Question

In the figure, given below, straight lines $AB$ and (CD) intersect at $P$, and $AC||BD$. Prove that:

ii) If $BD=2.4cm,AC=3.6cm,PD=4.0cm$ and $PB=3.2cm$; find the length of $PA$ and $PC$.

Answer 1

Step $1$: Proving $\Delta APC$ and $\Delta BPD$ are similar

Given: $AC||BD;AB$ and $CD$ intersect at $P$.


Now, in $\Delta APC$ and $\Delta BPD$
$\angle APC=\angle BPD$ [Vertically opposite angles]
And, $\angle ACP=\angle BDP$ [alternate angles]
So, by $AA$ criterion, $\Delta APC$ ~ $\Delta BPD$

Hence, $\Delta APC$ and $\Delta BPD$ are similar.

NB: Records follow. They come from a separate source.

Lemma clean_comment_line_plain_witness :
  clean_comment_line (L "/// Some text.") = L "Some text." ++ [nl]
  /\ clean_comment_line (L "///x") = [nl].
Proof.
  split.
  - apply (clean_comment_line_plain (L "/// Some text.")); reflexivity.
  - apply (clean_comment_line_plain (L "///x")); reflexivity.
Defined.

(** X15.  The line that opens a code block becomes the [code-block]
    directive, with the language [c++] when the line names none, and with
    the language named in braces otherwise; the character in front of the
    language can be any but a line break. *)
Theorem clean_comment_line_code (c : ascii) (lang : str) :
  dot c = true ->
  lang <> [] -> forallb isword lang = true ->
  clean_comment_line (L "/// \code")
  = [nl] ++ L ".. code-block:: c++" ++ [nl; nl]
  /\ clean_comment_line (L "/// \code{" ++ c :: lang ++ L "}")
     = [nl] ++ L ".. code-block:: " ++ lang ++ [nl; nl].
Proof.
  intros Hc Hlang Hword. split; [reflexivity|].
  unfold clean_comment_line, re_match.
  assert (exists g,
             match_here code_pattern false
                        (L "/// \code{" ++ c :: lang ++ L "}")
             = Some ([], g) /\ g 2 = Some lang) as (g & -> & ->).
  { eexists. split.
    - unfold match_here, code_pattern, Cat. cbn [fold_right run].
      rewrite run_Lit.
      replace (startswith (L "/// \code")
                          (L "/// \code{" ++ c :: lang ++ L "}"))
        with true by reflexivity.
      cbn [L list_ascii_of_string length skipn app].
      replace (is_char "{" "{") with true by reflexivity.
      rewrite Hc. apply orelse_first.
      apply run_plus_stop; [exact Hlang | exact Hword | left; reflexivity|].
      cbn beta. reflexivity.
    - cbn [set_group Nat.eqb]. rewrite firstn_matched. reflexivity. }
  destruct lang; [contradiction | reflexivity].
Qed.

Step $2$: Finding the length of $PA$ and $PC$

Given:
$BD=2.4cm,$
$AC=3.6cm,$
$PD=4.0cm,$
$PB=3.2cm$


As, $\Delta APC$ ~ $\Delta BPD$
So, $\frac{AP}{BP}=\frac{PC}{PD}=\frac{CA}{DB}$ [$\because$ the corresponding sides of similar triangles are proportional]
$\Rightarrow \frac{AP}{3.2}=\frac{PC}{4.0}=\frac{3.6}{2.4}$
$\Rightarrow \frac{AP}{3.2}=\frac{3.6}{2.4}$
$\Rightarrow AP=4.8cm$ or $PA=4.8cm$

And $\frac{PC}{4.0}=\frac{3.6}{2.4}$
$\Rightarrow PC=6.0cm$

Hence, lengths of $PA$ and $PC$ are $4.8cm$ and $6.0cm$ respectively.